Records contained in a dataset:
|---|

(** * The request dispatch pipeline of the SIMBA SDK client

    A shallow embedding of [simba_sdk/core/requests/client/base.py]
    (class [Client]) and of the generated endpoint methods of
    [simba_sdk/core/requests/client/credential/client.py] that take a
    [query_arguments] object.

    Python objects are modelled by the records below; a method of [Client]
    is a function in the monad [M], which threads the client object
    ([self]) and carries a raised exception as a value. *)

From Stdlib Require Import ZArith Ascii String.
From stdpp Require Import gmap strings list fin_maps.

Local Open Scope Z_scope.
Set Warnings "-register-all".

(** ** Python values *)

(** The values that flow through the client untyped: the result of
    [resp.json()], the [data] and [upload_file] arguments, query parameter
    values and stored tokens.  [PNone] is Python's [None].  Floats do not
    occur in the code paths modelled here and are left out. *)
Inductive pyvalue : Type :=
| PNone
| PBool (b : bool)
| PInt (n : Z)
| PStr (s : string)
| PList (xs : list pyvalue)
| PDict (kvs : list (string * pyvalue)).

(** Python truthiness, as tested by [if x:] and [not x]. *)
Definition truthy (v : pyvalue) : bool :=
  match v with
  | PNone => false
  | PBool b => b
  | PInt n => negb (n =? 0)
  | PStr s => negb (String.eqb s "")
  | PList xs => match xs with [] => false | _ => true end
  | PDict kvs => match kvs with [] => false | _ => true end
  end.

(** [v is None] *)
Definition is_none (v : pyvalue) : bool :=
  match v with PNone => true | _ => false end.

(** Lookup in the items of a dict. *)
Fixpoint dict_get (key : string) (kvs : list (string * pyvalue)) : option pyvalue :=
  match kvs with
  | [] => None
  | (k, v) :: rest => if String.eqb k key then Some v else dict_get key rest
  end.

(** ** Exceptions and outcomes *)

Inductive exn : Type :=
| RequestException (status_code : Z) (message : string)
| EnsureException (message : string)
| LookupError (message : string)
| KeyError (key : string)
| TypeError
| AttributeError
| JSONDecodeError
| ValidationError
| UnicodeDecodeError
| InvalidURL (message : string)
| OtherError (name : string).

|---|

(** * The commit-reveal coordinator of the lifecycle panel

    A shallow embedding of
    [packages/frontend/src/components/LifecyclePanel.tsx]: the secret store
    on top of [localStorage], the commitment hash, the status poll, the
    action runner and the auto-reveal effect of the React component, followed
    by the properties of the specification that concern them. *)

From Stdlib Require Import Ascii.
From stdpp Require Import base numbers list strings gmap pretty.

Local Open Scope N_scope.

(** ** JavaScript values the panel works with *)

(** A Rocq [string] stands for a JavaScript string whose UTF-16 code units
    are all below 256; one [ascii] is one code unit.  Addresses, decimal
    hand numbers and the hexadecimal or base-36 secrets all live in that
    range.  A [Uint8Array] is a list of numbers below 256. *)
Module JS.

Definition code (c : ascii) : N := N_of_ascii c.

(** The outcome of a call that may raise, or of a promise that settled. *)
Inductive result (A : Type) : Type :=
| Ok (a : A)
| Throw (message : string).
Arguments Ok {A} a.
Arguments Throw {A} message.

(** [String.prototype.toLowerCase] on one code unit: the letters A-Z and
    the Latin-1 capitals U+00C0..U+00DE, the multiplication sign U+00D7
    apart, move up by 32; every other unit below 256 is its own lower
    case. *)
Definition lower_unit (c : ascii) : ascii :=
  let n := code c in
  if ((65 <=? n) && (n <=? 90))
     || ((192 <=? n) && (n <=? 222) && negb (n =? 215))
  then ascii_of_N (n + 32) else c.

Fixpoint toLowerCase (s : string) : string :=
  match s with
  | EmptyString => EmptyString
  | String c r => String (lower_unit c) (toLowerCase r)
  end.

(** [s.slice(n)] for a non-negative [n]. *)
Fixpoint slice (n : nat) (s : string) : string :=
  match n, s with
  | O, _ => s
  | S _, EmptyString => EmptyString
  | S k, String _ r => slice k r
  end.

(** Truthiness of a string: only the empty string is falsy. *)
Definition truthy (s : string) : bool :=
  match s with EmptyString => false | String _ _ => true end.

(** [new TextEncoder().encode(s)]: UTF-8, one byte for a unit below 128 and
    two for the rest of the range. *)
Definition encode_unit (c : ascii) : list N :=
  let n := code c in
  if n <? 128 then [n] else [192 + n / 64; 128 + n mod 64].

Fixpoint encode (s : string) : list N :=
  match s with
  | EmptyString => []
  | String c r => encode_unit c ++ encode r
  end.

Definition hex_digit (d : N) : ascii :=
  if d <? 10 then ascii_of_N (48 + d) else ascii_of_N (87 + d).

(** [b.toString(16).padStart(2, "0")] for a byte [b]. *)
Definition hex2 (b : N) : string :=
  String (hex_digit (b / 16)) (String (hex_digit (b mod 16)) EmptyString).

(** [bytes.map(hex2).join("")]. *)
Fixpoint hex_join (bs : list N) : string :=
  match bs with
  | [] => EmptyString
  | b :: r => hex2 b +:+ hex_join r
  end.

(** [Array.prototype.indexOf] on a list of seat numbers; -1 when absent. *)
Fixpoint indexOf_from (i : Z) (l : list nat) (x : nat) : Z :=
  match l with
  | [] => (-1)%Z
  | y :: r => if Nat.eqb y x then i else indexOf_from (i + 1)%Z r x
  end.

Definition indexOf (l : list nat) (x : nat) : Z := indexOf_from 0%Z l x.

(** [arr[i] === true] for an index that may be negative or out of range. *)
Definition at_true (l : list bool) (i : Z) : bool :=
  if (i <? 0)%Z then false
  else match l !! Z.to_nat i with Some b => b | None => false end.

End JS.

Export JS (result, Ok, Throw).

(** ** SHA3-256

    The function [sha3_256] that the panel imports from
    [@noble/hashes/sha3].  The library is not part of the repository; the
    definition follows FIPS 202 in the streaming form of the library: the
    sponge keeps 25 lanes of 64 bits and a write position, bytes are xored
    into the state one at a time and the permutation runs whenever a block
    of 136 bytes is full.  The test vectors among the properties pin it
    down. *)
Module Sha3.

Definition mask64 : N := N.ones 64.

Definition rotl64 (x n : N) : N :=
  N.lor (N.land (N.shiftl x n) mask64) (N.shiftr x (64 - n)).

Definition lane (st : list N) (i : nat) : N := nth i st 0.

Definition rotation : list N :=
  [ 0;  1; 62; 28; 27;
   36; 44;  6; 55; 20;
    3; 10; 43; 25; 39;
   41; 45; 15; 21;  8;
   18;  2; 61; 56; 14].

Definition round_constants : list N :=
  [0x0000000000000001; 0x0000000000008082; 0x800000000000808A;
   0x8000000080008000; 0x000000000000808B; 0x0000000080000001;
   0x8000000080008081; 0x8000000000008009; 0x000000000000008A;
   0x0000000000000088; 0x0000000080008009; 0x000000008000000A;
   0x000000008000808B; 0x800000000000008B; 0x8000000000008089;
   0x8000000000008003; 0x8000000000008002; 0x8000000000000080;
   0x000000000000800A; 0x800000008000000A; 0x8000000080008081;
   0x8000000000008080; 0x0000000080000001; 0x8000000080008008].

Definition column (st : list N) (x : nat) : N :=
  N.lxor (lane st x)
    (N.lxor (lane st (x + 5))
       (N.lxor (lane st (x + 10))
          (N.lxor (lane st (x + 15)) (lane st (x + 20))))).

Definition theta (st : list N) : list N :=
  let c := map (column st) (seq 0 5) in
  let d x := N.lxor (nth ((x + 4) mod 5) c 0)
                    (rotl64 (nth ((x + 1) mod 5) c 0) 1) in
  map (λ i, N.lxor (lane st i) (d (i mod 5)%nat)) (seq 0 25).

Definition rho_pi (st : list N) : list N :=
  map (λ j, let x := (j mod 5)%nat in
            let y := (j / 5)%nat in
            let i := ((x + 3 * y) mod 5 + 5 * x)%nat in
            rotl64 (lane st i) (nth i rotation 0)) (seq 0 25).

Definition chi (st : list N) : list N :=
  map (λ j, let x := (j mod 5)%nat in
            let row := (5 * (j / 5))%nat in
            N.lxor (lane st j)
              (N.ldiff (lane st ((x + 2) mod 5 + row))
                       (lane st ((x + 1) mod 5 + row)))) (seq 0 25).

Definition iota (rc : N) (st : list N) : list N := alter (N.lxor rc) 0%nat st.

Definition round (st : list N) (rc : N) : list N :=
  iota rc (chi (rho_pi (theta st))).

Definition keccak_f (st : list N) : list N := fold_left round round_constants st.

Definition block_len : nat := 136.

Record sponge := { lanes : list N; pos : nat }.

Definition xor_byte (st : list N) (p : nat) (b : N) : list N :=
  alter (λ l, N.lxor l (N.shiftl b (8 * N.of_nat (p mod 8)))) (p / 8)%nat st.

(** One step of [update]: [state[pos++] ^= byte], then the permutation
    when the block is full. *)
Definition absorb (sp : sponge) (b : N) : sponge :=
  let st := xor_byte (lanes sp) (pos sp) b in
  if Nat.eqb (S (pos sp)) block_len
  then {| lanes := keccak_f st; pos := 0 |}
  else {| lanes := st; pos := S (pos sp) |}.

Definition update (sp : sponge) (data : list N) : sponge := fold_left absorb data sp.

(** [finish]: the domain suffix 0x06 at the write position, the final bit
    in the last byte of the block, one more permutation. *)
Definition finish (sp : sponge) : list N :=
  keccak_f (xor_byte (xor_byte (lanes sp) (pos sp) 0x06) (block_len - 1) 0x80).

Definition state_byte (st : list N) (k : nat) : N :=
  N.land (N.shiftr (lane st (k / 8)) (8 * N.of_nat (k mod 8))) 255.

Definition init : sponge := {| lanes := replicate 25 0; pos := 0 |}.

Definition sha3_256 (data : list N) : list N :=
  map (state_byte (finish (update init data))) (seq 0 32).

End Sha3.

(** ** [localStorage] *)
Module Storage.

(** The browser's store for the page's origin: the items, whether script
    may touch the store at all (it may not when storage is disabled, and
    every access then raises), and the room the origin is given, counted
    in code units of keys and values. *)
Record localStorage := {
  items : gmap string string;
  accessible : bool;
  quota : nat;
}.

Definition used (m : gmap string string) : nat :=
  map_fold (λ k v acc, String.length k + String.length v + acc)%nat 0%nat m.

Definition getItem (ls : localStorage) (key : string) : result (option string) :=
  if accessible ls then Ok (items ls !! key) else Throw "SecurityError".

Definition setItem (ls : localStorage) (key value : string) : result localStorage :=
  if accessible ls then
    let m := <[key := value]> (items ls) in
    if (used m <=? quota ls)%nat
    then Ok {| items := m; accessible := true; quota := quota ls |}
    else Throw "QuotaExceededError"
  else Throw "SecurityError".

|---|

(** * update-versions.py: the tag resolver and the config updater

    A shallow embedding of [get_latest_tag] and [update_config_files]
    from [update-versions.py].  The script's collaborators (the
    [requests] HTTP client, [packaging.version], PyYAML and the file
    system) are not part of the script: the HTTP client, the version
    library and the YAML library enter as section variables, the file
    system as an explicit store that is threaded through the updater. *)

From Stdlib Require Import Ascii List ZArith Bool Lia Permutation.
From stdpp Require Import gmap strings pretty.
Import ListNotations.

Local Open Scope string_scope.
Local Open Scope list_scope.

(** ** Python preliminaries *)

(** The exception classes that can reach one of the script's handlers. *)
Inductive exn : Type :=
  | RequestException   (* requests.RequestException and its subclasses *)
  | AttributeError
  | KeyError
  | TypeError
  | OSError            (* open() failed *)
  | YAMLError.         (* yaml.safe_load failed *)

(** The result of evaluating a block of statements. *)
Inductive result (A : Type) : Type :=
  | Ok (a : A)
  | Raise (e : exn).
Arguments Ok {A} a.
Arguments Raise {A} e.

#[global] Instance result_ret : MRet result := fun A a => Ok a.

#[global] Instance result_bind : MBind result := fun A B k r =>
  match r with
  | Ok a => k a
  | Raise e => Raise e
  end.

|---|

- EXERCISE GOAL -
Copy out the lines above exactly, beginning at the one that contains "(** * The request" and ending at the one that contains "Python objects are".

- WRITTEN RESPONSE -
(** * The request dispatch pipeline of the SIMBA SDK client

    A shallow embedding of [simba_sdk/core/requests/client/base.py]
    (class [Client]) and of the generated endpoint methods of
    [simba_sdk/core/requests/client/credential/client.py] that take a
    [query_arguments] object.

    Python objects are modelled by the records below; a method of [Client]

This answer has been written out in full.